May we have a show of hands: Who thinks chocolate is the best flavor in the dessert world? Now, who thinks caramel is the best? Not as many hands in the air, but mine is one of them. While chocolate is perfectly nice – and we’ll be seeing plenty of it during this sentimental season – caramel is the truly sensual treat.
Tawny-gold and glossy (why is “The Girl From Ipanema” suddenly playing in my head?), a good caramel sauce starts sweet and finishes just short of bitter. For me, bitterness is the key. That edge prevents caramel from being cloyingly sweet, which is a common hazard, as it’s pretty much pure sugar, and it seduces you into taking just one more taste.
Beyond the luscious factor, another brilliant aspect of caramel is its simplicity. Anyone can make it anywhere, because for the most basic sauce, all you need is sugar, heat and a final liquid. And while I do add salt and vanilla extract . . . and, okay, few chunks of butter, caramel’s complexity comes from chemistry.
Let’s look at the basic process: Boiling, melting, burning (almost), enriching.
– Boiling involves evaporating all the water in the sugar to yield pure sucrose that can get hot enough to melt.
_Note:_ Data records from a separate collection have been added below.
(** The walk described for the ranker: candidates are visited in order; a
    candidate is chosen while its type's running count is below the cap;
    the walk stops once [limit] candidates are chosen or the input is
    exhausted. *)
Fixpoint walk (limit : Z) (chosen sorted : list Candidate) : list Candidate :=
  match sorted with
  | [] => chosen
  | c :: rest =>
      if (Z.of_nat (length chosen) <? limit)%Z then
        if (count_type (item_type c) chosen <? cap limit)%Z
        then walk limit (chosen ++ [c]) rest
        else walk limit chosen rest
      else chosen
  end.

(** Descending order of the scores. *)
Definition descending (l : list Candidate) : Prop :=
  StronglySorted (fun x y => score y <= score x) l.

(** The candidates of a list whose score equals [q], in their order. *)
Definition with_score (q : Q) (l : list Candidate) : list Candidate :=
  filter (fun c => Qeq_bool (score c) q = true) l.

(** [type_counts] holds, for every type seen, its number of chosen
    entries. *)
Definition counts_match (type_counts : gmap string Z) (chosen : list Candidate) : Prop :=
  forall t, default 0%Z (type_counts !! t) = count_type t chosen.

(** Eight courses of score 0.9 followed by two news items of score 0.8. *)
Definition scenario_candidates : list Candidate :=
  map (fun i => mkCandidate i "course" "course" 0.9 "")
      ["c1"; "c2"; "c3"; "c4"; "c5"; "c6"; "c7"; "c8"]%string
  ++ map (fun i => mkCandidate i "news" "news" 0.8 "") ["n1"; "n2"]%string.

End RankSpec.

(** ** Reference definitions for chunking *)

Module ChunkSpec.

(** A stand-in for a sentence tokenizer on plain prose: a sentence ends at a
    full stop, exclamation mark or question mark that is followed by a
    space. *)
Fixpoint sentences_go (cur : string) (s : string) : list string :=
  match s with
  | EmptyString => if String.eqb cur "" then [] else [String.rev cur]
  | String c s' =>
      if (Ascii.eqb c "." || Ascii.eqb c "!" || Ascii.eqb c "?")%char then
        match s' with
        | String " "%char s'' => String.rev (String c cur) :: sentences_go "" s''
        | _ => sentences_go (String c cur) s'
        end
      else sentences_go (String c cur) s'
  end.

Definition simple_sent_tokenize (text : string) : list string := sentences_go "" text.

(** [c * n] for a one-character string [c]. *)
Fixpoint repeat_char (c : ascii) (n : nat) : string :=
  match n with
  | O => EmptyString
  | S n' => String c (repeat_char c n')
  end.

(** A sentence of 256 characters. *)
Definition long_sentence : string := "A" +:+ repeat_char "a" 254 +:+ ".".

(** Two such sentences separated by a space: 513 characters. *)
Definition two_sentences : string := long_sentence +:+ " " +:+ long_sentence.

End ChunkSpec.

(** ** Reference definitions for the profile *)

Module ProfileSpec.

Import Profile.

(** Completed-course counts added up per category, categories in first-seen
    order. *)
Fixpoint add_count (totals : list (string * Z)) (c : string) (n : Z) : list (string * Z) :=
  match totals with
  | [] => [(c, n)]
  | (c', n') :: rest =>
      if String.eqb c' c then (c', (n' + n)%Z) :: rest
      else (c', n') :: add_count rest c n
  end.

Definition totals_per_category (learning_data : list LearningRow) : list (string * Z) :=
  fold_left (fun totals row => add_count totals (category row) (completed_courses row))
            learning_data [].

(** The top three distinct categories by total completed-course count,
    descending, ties in first-seen order. *)
Definition top_categories (learning_data : list LearningRow) : list string :=
  map fst (take 3 (PyStr.sorted_desc (fun p => inject_Z (snd p))
                                     (totals_per_category learning_data))).

(** A learning history in which the completions of one category are split
    over two levels. *)
Definition split_history : list LearningRow :=
  [mkLearningRow "stocks" "beginner" 3 (Some 80);
   mkLearningRow "stocks" "intermediate" 2 (Some 75);
   mkLearningRow "bonds" "beginner" 4 (Some 90);
   mkLearningRow "funds" "beginner" 1 (Some 60)].

End ProfileSpec.

(** ** Fixtures: a small database and stand-ins for the external models *)

Module Fixture.

Import Profile Scorer Ranker.

Definition db_user (user_id : string) : option UserRow :=
  if String.eqb user_id "42" then Some (mkUserRow "42" "moderate") else None.

Definition db_learning (user_id : string) : list LearningRow :=
  if String.eqb user_id "42" then ProfileSpec.split_history else [].

Definition db_trading (user_id : string) : list TradeRow :=
  if String.eqb user_id "42" then [mkTradeRow "BANKNIFTY" 7; mkTradeRow "ITC" 2] else [].

Definition course (i title cat : string) (rating : Q) : Course :=
  mkCourse i title cat "beginner" (Some rating) (Some 40%Z) (Some 0%Z) (Some "en"%string).

Definition db_courses (user_id : string) : list Course :=
  [course "c1" "Stocks 101" "stocks" 4.5; course "c2" "Bonds 101" "bonds" 4;
   course "c3" "Funds 101" "funds" 5; course "c4" "Tax basics" "tax" 3.5].

Definition article (i title : string) : Article :=
  mkArticle i title "Banking and technology stocks" "stocks" (Some "positive"%string)
            (Some 0%Z).

Definition db_news : list Article :=
  [article "n1" "Banking rally"; article "n2" "Technology rally";
   article "n3" "Markets today"; article "n4" "Funds update"].

Definition now : Z := 3600.

(** A cache on which every operation succeeds, and caches whose reads or
    writes raise. *)
Definition healthy : Recommendation.Redis := Recommendation.mkRedis false false ∅ ∅.
Definition unreadable : Recommendation.Redis := Recommendation.mkRedis true false ∅ ∅.

Definition get_recommendations :=
  Recommendation.get_recommendations db_user db_learning db_trading db_courses db_news now.

(** Stand-ins for the external models of the sentiment service. *)
Definition pipeline (chunk : string) : outcome (Label * Q) := Returned (positive, 0.75).

Definition analyze_sentiment :=
  Sentiment.analyze_sentiment (fun text => text) (fun text => PyStr.len text)
    String.words ChunkSpec.simple_sent_tokenize (fun _ => 0.5) pipeline pipeline
    unit (fun _ => tt).

Definition verdict_cache_down : Sentiment.Redis unit := Sentiment.mkRedis true true ∅.

End Fixture.

(** ** Further parts of the services *)

(** *** The market sentiment summary *)

Module Market.

(** The integer dictionary [sentiment_counts]. *)
Record Counts : Type := mkCounts {
  count_positive : Z;
  count_negative : Z;
  count_neutral : Z
}.

Definition get_count (c : Counts) (l : Label) : Z :=
  match l with
  | positive => count_positive c
  | negative => count_negative c
  | neutral => count_neutral c
  end.

(** [sentiment_counts[l] += 1] *)
Definition incr_count (c : Counts) (l : Label) : Counts :=
  match l with
  | positive => mkCounts (count_positive c + 1) (count_negative c) (count_neutral c)
  | negative => mkCounts (count_positive c) (count_negative c + 1) (count_neutral c)
  | neutral => mkCounts (count_positive c) (count_negative c) (count_neutral c + 1)
  end.

(** The key of [sentiment_counts] a string is, if any. *)
Definition label_of_string (s : string) : option Label :=
  if String.eqb s "positive" then Some positive
  else if String.eqb s "negative" then Some negative
  else if String.eqb s "neutral" then Some neutral
  else None.

(** [[article.sentiment for article in news_data if article.sentiment]]:
    the sentiments that are neither missing nor the empty string. *)
Definition stated_sentiments (news_data : list Scorer.Article) : list string :=
  omap (fun article =>
          match Scorer.a_sentiment article with
          | Some s => if String.eqb s "" then None else Some s
          | None => None
          end) news_data.

(** The counting loop: a sentiment outside the three keys is skipped. *)
Definition count_sentiments (sentiments : list string) : Counts :=
  fold_left (fun counts s =>
               match label_of_string s with
               | Some l => incr_count counts l
               | None => counts
               end) sentiments (mkCounts 0 0 0).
Paradoxically though, when I make caramel, I begin by adding water to the sugar. This method, called a “wet” caramel, takes a few minutes longer but ensures a more even caramelization. For the “dry” caramel method, you simply heat the sugar in an empty pan until melted and caramelized. It’s quick and direct, but the risk is that some parts of the sugar melt faster than others, and can burn before the rest had made it even to light amber. The way to make the dry method work is to swirl the melting sugar gently and strategically for a uniform result.